- _RECORDS SUPPLIED_:
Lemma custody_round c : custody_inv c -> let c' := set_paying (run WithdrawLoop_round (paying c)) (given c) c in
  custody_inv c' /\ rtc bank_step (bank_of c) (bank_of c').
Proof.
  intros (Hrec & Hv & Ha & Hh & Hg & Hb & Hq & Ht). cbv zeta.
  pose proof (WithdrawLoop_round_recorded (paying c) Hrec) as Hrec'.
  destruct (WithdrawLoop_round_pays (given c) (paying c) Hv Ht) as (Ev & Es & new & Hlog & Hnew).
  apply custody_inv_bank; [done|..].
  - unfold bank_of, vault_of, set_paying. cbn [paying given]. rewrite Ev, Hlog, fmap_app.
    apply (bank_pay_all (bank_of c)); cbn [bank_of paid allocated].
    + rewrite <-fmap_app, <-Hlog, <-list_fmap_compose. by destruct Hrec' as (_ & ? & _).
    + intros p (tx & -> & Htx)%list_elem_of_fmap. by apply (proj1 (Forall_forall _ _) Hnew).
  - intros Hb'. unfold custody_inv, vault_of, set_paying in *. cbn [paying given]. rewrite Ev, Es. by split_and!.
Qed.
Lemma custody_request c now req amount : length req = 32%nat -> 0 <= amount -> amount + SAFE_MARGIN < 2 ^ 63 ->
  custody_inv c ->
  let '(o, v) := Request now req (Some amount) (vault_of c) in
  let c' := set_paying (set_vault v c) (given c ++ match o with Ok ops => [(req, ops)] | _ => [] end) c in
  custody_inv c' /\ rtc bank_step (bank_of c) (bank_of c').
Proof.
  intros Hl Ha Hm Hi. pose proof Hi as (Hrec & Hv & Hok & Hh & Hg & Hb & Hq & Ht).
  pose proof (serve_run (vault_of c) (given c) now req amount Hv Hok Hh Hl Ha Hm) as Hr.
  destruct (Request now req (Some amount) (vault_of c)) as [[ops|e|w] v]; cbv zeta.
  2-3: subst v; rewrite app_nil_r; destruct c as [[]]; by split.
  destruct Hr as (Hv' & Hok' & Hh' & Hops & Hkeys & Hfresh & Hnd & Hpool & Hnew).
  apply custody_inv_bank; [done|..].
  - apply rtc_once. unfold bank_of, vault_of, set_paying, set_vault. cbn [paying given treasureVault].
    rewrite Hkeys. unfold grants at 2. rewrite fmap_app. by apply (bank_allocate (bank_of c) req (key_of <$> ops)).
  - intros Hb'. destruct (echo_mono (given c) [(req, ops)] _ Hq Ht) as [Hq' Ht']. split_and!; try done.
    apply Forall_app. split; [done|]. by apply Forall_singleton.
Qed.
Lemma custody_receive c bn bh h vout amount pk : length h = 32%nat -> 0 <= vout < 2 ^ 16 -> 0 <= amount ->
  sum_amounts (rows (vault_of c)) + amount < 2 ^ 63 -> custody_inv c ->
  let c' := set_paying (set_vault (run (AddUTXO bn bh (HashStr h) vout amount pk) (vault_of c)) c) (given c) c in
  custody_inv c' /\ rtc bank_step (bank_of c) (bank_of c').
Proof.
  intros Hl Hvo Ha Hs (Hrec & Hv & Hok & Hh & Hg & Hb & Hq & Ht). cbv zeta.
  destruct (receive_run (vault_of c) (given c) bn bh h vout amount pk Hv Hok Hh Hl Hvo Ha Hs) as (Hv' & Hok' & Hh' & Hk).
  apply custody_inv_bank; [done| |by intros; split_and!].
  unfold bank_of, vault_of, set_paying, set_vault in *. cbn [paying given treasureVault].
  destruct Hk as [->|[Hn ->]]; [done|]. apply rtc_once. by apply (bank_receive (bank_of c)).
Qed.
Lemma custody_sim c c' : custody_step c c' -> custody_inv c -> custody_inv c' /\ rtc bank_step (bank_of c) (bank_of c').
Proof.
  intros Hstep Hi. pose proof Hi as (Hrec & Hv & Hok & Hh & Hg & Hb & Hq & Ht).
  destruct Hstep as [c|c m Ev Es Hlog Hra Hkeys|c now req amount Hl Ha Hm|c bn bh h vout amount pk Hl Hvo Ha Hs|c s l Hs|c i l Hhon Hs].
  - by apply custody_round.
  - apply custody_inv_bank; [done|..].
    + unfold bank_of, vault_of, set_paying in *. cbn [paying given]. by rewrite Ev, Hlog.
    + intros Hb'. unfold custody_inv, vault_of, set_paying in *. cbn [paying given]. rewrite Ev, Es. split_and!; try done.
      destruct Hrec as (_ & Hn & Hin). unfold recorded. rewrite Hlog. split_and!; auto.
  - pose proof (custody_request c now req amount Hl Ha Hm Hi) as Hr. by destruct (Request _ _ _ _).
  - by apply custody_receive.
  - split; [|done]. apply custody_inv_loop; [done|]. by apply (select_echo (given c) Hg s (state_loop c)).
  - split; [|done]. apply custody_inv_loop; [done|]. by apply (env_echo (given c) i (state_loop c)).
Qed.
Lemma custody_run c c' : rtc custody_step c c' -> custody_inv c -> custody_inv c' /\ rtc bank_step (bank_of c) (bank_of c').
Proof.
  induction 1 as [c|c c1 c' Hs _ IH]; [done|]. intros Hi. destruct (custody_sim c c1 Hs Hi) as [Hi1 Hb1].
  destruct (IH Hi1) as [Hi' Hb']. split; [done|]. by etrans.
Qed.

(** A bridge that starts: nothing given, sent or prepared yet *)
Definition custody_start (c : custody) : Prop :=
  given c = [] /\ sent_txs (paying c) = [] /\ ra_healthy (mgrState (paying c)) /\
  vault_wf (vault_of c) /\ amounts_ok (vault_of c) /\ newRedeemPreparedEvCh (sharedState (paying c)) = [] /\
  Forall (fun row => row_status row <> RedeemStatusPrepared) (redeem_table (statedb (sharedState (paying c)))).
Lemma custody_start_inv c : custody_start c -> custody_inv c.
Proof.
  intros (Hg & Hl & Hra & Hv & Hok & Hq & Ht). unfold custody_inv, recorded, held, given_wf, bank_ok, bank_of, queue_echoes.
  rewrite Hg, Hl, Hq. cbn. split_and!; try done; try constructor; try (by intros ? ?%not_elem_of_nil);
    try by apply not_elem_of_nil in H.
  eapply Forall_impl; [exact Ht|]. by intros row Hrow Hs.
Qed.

- _WHAT TO PRODUCE_:
Using the data above, restate word for word the lines from its opening line through the line that contains "let c' := set_paying (set_vault v", and no more.

- _RESPONSE AREA_:
Lemma custody_round c : custody_inv c -> let c' := set_paying (run WithdrawLoop_round (paying c)) (given c) c in
  custody_inv c' /\ rtc bank_step (bank_of c) (bank_of c').
Proof.
  intros (Hrec & Hv & Ha & Hh & Hg & Hb & Hq & Ht). cbv zeta.
  pose proof (WithdrawLoop_round_recorded (paying c) Hrec) as Hrec'.
  destruct (WithdrawLoop_round_pays (given c) (paying c) Hv Ht) as (Ev & Es & new & Hlog & Hnew).
  apply custody_inv_bank; [done|..].
  - unfold bank_of, vault_of, set_paying. cbn [paying given]. rewrite Ev, Hlog, fmap_app.
    apply (bank_pay_all (bank_of c)); cbn [bank_of paid allocated].
    + rewrite <-fmap_app, <-Hlog, <-list_fmap_compose. by destruct Hrec' as (_ & ? & _).
    + intros p (tx & -> & Htx)%list_elem_of_fmap. by apply (proj1 (Forall_forall _ _) Hnew).
  - intros Hb'. unfold custody_inv, vault_of, set_paying in *. cbn [paying given]. rewrite Ev, Es. by split_and!.
Qed.
Lemma custody_request c now req amount : length req = 32%nat -> 0 <= amount -> amount + SAFE_MARGIN < 2 ^ 63 ->
  custody_inv c ->
  let '(o, v) := Request now req (Some amount) (vault_of c) in
  let c' := set_paying (set_vault v c) (given c ++ match o with Ok ops => [(req, ops)] | _ => [] end) c in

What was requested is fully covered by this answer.